Another few weeks another few updates. This time around were looking at a few package releases and a bunch of new documentation. Let's dive right in!

What would you call a package that combines all that Julia has to offer in optimization? A global optimization package? No, there are many global optimization packages in here, so we're beyond that! Introducing GalacticOptim.jl: a universal optimization interface for Julia. GalacticOptim.jl sits as an API for calling (almost) any Julia optimization package (and its coverage will continue to improve). It has a lot of nice high-level tooling that allows for automatically switching choices of optimizers and automatic differentiation across packages. Let's use ForwardDiff with Optim.jl's BFGS:

```
using GalacticOptim, Optim
rosenbrock(x,p) = (p[1] - x[1])^2 + p[2] * (x[2] - x[1]^2)^2
x0 = zeros(2)
p = [1.0,100.0]
f = OptimizationFunction(rosenbrock, GalacticOptim.AutoForwardDiff())
prob = OptimizationProblem(f, x0, p, lb = [-1.0,-1.0], ub = [1.0,1.0])
sol = solve(prob,BFGS())
```

But wait, what if we wanted to use BlackBoxOptim.jl? No problem:

```
using BlackBoxOptim
sol = solve(prob,BBO())
```

This package also directly works with ModelingToolkit.jl to have a symbolic interface similar to a nonlinear JuMP but on steroids. You can use the "DSL" without using a DSL. How? `modelingtoolkitize`

automatically converts problems to the symbolic form. Let's generate the Hessian code:

```
using ModelingToolkit
sys = modelingtoolkitize(prob)
generate_hessian(sys)[2]
## Returns
:((var"##MTIIPVar#427", var"##MTKArg#424", var"##MTKArg#425")->begin
@inbounds begin
begin
(ModelingToolkit.fill_array_with_zero!)(var"##MTIIPVar#427")
let (x₁, x₂, α₁, α₂) = (var"##MTKArg#424"[1], var"##MTKArg#424"[2], var"##MTKArg#425"[1], var"##MTKArg#425"[2])
var"##MTIIPVar#427"[1] = (+)(2, (*)(8, α₂, (^)(x₁, 2)), (*)(-4, α₂, (+)(x₂, (*)(-1, (^)(x₁, 2)))))
var"##MTIIPVar#427"[2] = (*)(-4, x₁, α₂)
var"##MTIIPVar#427"[3] = (*)(-4, x₁, α₂)
var"##MTIIPVar#427"[4] = (*)(2, α₂)
end
end
end
nothing
end)
```

And there you go. All of ModelingToolkit's automated parallelization and transformation features are right there at your fingertips. This library is still new so there's more to add, like bindings to MOI (for IPOPT), making use of the symbolic information in solver calls, and automatic differentiability.

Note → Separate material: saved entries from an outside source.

(** ** The silence gate *)

Lemma silence_gate_unfold (strategy : FrameSearchStrategy)
    (candidateWindows : IntervalTree.t) (e : BlackframeOutput) :
  silence_gate strategy candidateWindows e =
  match JS.head (IntervalTree.search candidateWindows (time e) (time e)) with
  | Some (Some d) => negb (d =? 0)
  | Some None => false
  | None => Qle_bool (JS.nullish (minSilenceSeconds strategy) 0%Q) 0%Q
  end.
Proof.
  unfold silence_gate.
  destruct (JS.head _) as [[d|]|]; reflexivity.
Qed.

(** C1.  The code at an input where the claim fails: a frame of filter 11
    lies inside a silence of 500 ms, the strategy "black-logo" asks for
    1.5 s (1500 ms), so the claim drops the frame; the gate of the source
    keeps it (the test it evaluates is the truthiness of the window's
    duration), the five frames enter run-grouping and the boundary search
    reports a feature. *)
Theorem silence_gate_keeps_short_silence :
  let black_logo := strategy "black-logo" [11] (15 # 10) 5 in
  let windows :=
    [ {| IntervalTree.low := Some 10000; IntervalTree.high := Some 10500;
         IntervalTree.data := Some 500 |} ] in
  let e := frame_event 11 100 10100 in
  JS.head BOUNDARY_STRATEGIES = Some black_logo
  /\ index_silences IntervalTree.empty (findSilences short_silence_lines)
     = Some windows
  /\ Spec.silence_overlap windows e = Some 500
  /\ Spec.silence_gate black_logo windows e = false
  /\ silence_gate black_logo windows e = true
  /\ selected_events short_silence_lines black_logo windows
     = [ frame_event 11 100 10100; frame_event 11 101 10150;
         frame_event 11 102 10200; frame_event 11 103 10250;
         frame_event 11 104 10300 ]
  /\ fst (Async.run
            (detectPotentialBoundaries
               (example_env (Rejected "unused") (Resolved short_silence_lines))
               "in.mp4" 0 None))
     = Resolved [ {| start := Some 10100; end_ := Some 10300;
                     firstFrame := Some 100; lastFrame := Some 104 |} ].
Proof.
  repeat split; vm_compute; reflexivity.
Qed.

(** ** The sort before run-grouping *)

Lemma get_property_frame (o : BlackframeOutput) :
  get_property o "frame" = JS.VUndefined.
Proof. reflexivity. Qed.

Lemma compareFunc_frame_key (a b : BlackframeOutput) :
  compareFunc ["filterNum"; "frame"] a b = compareFunc ["filterNum"] a b.
Proof. reflexivity. Qed.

GlobalSensitivity.jl is not necessarily too new since some of the functionality did exist within DiffEqSensitivity.jl before, but now it has been given its own package with a bunch of upgrades to become a full-fledged global sensitivity analysis package. It is complete with its own documentation, tutorials, and many new methods. All of the methods allow for batching in a way that exposes parallelism to the user! Check out the new documentation.

Due to popular request, quite a few new DiffEqFlux tutorials were added. There are tutorials doing automatic differentiation through event handling like bouncing ball, parameter estimation techniques for highly stiff systems, and more. While these aren't new functionalities, it's highlighting them in a new light that hopefully will help you make use of them effectively!

A new tutorial was added on GPU-accelerated Bayesian Koopman uncertainty quantification. Together it shows how to estimate the uncertainty distributions of parameters and then quickly compute probabilistic statements about the solution in a GPU-accelerated fashion that's order of magnitude faster than Monte Carlo. The steps are:

Parameter estimation with uncertainty with Bayesian differential equations by integrating the differentiable differential equation solvers with the Turing.jl library.

Fast calculation of probabilistic estimates of differential equation solutions with parametric uncertainty using the Koopman expectation.

GPU-acceleration of batched differential equation solves.

Check the tutorial for more information!

The core DifferentialEquations.jl documentation was cleaned up with some of the auxillary pieces moved out. As part of that, more repositories around the ecosystem go their own documentation. DiffEqParamEstim.jl is easy and automated parameter inference for differential equations. DiffEqBayes.jl is easy Bayesian inference for differential equations. And DiffEqOperators.jl is our automated finite difference discretization library. Now that these docs are decoupled from the main docs, they are free to grow and flesh out their descriptions. The main pages of DifferentialEquations.jl now is a comparison of the different choices in the ecosystem with links to the companion package documentations. Hopefully this will make it easier to guide users towards DiffEqFlux and Turing, and understand when the other offerings are useful.